Typical bel canto aria consists of 2 main parts, but in 5-section:

- Tempo d'attacco - intro
- Cantabile - 1st part, slow
- Tempo di mezzo - bridge 
- Cabaletta - 2nd part, fast (with repetitions and ornaments)
- Stretta - signature ending 

...and some explanation, examples, analysis. In the best case it would be also describe why it has this particular form, what are the origins and connotations. For example: Tempo d'attacco - in general is an instrumental introduction exposing a musical idea which is later taken by a singer in the Cantabile - the first main part of an aria, in a slow or moderate tempo, often with a repetitive accompaniment. It has a lyrical character and might express sadness, love or longing. It is a good chance to show long phrasing, legato articulation and perfectly equal registers. (sorry that I worded it so poorly)


This is the kind of knowledge I'm looking for. Could anyone recommend me some books?

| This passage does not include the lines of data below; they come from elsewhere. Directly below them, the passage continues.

Lemma double_capacityAndHours_fold (numPeriods : float) (m : JSMap float)
  (employees : list Double.Employee.t) (c0 t0 : float) :
  fold_left
    (fun '(cap, tot) employee =>
       ((cap + Double.Employee.maxHours employee * numPeriods)%float,
        (tot + Double.num_or0 (map_get m (Double.Employee.id employee)))%float))
    employees (c0, t0)
  = (fold_left
       (fun total e => (total + Double.Employee.maxHours e * numPeriods)%float)
       employees c0,
     fold_left
       (fun total e =>
          (total + Double.num_or0 (map_get m (Double.Employee.id e)))%float)
       employees t0).
Proof.
  revert c0 t0. induction employees as [|e l IH]; intros c0 t0; simpl;
    [reflexivity|apply IH].
Qed.

Lemma double_timePeriodsSet_size (assignments : list Double.Assignment.t) :
  set_size (Double.timePeriodsSet assignments) = Double.distinctPeriodKeys assignments.
Proof.
  unfold Double.timePeriodsSet, Double.distinctPeriodKeys.
  rewrite (fold_left_map_arg set_add Double.dateOrWeek). apply fold_set_add_size.
Qed.

Lemma double_numPeriodsOf_spec {Date} (differenceInWeeks : Date -> Date -> float)
  (assignments : list Double.Assignment.t) (dateRange : option (DateRange.t Date)) :
  Double.numPeriodsOf differenceInWeeks assignments dateRange
  = Double.numPeriodsSpec differenceInWeeks assignments dateRange.
Proof.
  unfold Double.numPeriodsOf, Double.numPeriodsSpec.
  destruct dateRange as [[[s|] [e|]]|]; simpl;
    rewrite ?double_timePeriodsSet_size; reflexivity.
Qed.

English is preferred, French and Italian are OK and German is like "if there's something AMAZING, I'll do my best". 


Thanks for your time <3
Tomek


----------



## amfortas

Sounds like you know a fair amount already. Maybe write that book yourself?


----------



## Rogerx

I see you certainly have some background already, I will go trough my library and see what I can find helping you. 
Browsing trough the book section and the opera section on this site can also provide more information. 


Welcome by the way.


----------



## tzwola

Maybe some day, but I'd love to! Right now I'm just at the very beginning of my conducting career, so I can't even enrolled to PhD studies without experience.
I thought it is the right way to focus on technical skills and deep knowledge and than to conduct. But I guess I'm wrong :c
Or just haven't met helpful people yet. Although I do my best every single day! Can't give up, can I  

Wish me good luck and maybe in a few years I will post my book here for free


----------



## tzwola

Thank you, but it's still not enough. If you would knew how long it took me to gain this knowledge it wouldn't be impressive at all  

Anyway I would love to hear from you! Many thanks


----------



## tzwola

tzwola said:


> Maybe some day, but I'd love to! Right now I'm just at the very beginning of my conducting career, so I can't even enrolled to PhD studies without experience.
> I thought it is the right way to focus on technical skills and deep knowledge and than to conduct. But I guess I'm wrong :c
> Or just haven't met helpful people yet. Although I do my best every single day! Can't give up, can I
> 
> Wish me good luck and maybe in a few years I will post my book here for free


This one is to amfortas and the latter one to Rogerx. Forgive me, the 'Reply' button works in surprising way


----------



## Xenophiliu

There are a few reference titles that are gold standard. Most tend to focus on history, but academics are usually good about getting into the details:

A Short History of Opera (4th Ed.) - Donald Grout/Williams, 1000+ pgs.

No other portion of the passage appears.